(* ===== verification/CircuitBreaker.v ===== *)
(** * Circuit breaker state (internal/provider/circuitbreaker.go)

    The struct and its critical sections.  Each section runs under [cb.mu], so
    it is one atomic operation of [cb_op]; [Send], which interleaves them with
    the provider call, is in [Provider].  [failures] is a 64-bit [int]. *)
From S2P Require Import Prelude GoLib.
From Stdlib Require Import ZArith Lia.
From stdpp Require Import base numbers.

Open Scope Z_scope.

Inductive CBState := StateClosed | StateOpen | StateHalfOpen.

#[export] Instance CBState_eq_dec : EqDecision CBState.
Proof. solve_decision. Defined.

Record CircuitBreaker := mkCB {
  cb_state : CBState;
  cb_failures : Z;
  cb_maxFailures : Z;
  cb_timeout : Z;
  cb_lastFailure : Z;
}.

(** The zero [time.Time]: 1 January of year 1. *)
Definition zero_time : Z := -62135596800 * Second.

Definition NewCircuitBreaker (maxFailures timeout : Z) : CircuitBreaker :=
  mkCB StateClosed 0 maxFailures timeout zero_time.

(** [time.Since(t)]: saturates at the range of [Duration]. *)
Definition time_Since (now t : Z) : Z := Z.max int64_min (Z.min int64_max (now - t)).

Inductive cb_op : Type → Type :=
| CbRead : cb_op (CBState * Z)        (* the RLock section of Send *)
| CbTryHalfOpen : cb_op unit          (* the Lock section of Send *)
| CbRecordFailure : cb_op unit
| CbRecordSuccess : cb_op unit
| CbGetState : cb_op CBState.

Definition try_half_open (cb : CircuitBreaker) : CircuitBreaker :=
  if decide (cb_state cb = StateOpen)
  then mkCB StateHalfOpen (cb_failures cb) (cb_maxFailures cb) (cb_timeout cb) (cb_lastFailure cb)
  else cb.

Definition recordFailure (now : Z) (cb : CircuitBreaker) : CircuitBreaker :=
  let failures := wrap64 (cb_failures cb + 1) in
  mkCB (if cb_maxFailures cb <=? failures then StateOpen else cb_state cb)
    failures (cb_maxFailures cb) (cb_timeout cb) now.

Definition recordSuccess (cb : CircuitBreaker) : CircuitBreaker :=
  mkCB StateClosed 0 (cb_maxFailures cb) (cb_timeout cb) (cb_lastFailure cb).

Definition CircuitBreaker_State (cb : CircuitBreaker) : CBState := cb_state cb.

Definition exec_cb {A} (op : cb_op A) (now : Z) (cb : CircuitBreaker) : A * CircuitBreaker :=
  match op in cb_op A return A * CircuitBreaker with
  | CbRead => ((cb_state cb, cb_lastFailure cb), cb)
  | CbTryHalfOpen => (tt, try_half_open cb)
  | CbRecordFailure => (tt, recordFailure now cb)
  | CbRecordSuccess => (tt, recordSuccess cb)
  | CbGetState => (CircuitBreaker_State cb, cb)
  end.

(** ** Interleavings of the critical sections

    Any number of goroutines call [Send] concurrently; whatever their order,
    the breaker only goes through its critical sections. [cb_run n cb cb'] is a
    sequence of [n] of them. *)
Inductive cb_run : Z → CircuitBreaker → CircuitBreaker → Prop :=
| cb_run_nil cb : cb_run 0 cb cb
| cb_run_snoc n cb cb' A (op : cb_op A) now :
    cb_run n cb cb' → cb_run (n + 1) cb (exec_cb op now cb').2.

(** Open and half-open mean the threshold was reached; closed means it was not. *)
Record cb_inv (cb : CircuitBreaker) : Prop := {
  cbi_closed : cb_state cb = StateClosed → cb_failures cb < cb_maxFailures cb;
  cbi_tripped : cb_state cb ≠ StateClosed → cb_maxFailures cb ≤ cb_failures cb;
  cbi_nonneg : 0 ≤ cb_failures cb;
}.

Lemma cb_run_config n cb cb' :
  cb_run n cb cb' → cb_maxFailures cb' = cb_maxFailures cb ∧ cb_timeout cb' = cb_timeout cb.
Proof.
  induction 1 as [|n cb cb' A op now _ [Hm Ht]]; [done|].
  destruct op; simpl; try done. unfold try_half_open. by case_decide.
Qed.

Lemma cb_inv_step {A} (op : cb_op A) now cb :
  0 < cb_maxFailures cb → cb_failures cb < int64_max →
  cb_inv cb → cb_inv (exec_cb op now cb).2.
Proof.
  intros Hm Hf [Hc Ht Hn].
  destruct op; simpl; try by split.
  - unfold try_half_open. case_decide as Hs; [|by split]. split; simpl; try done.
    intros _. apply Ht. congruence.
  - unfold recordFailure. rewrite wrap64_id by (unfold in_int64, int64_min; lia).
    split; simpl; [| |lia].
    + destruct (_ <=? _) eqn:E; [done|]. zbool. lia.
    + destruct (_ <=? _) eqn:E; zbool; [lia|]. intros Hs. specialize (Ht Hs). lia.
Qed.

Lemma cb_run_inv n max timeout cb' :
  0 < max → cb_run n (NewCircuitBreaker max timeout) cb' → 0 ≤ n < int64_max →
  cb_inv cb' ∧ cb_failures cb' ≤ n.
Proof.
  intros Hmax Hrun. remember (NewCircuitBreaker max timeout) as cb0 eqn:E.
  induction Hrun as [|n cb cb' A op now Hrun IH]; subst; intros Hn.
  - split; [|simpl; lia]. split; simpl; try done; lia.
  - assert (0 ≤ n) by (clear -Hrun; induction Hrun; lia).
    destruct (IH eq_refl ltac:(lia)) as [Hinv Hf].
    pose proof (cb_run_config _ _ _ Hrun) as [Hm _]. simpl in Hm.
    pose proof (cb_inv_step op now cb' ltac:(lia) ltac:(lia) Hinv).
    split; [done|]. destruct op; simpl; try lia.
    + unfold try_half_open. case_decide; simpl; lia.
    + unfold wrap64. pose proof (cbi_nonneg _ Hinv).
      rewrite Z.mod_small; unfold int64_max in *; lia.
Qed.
——————
**What is required:** Set down, exactly as they stand above, the lines starting with the line with "recordFailure now cb)" and going on through the line with "induction 1 as", and no others.

**The completed task:**
  | CbRecordFailure => (tt, recordFailure now cb)
  | CbRecordSuccess => (tt, recordSuccess cb)
  | CbGetState => (CircuitBreaker_State cb, cb)
  end.

(** ** Interleavings of the critical sections

    Any number of goroutines call [Send] concurrently; whatever their order,
    the breaker only goes through its critical sections. [cb_run n cb cb'] is a
    sequence of [n] of them. *)
Inductive cb_run : Z → CircuitBreaker → CircuitBreaker → Prop :=
| cb_run_nil cb : cb_run 0 cb cb
| cb_run_snoc n cb cb' A (op : cb_op A) now :
    cb_run n cb cb' → cb_run (n + 1) cb (exec_cb op now cb').2.

(** Open and half-open mean the threshold was reached; closed means it was not. *)
Record cb_inv (cb : CircuitBreaker) : Prop := {
  cbi_closed : cb_state cb = StateClosed → cb_failures cb < cb_maxFailures cb;
  cbi_tripped : cb_state cb ≠ StateClosed → cb_maxFailures cb ≤ cb_failures cb;
  cbi_nonneg : 0 ≤ cb_failures cb;
}.

Lemma cb_run_config n cb cb' :
  cb_run n cb cb' → cb_maxFailures cb' = cb_maxFailures cb ∧ cb_timeout cb' = cb_timeout cb.
Proof.
  induction 1 as [|n cb cb' A op now _ [Hm Ht]]; [done|].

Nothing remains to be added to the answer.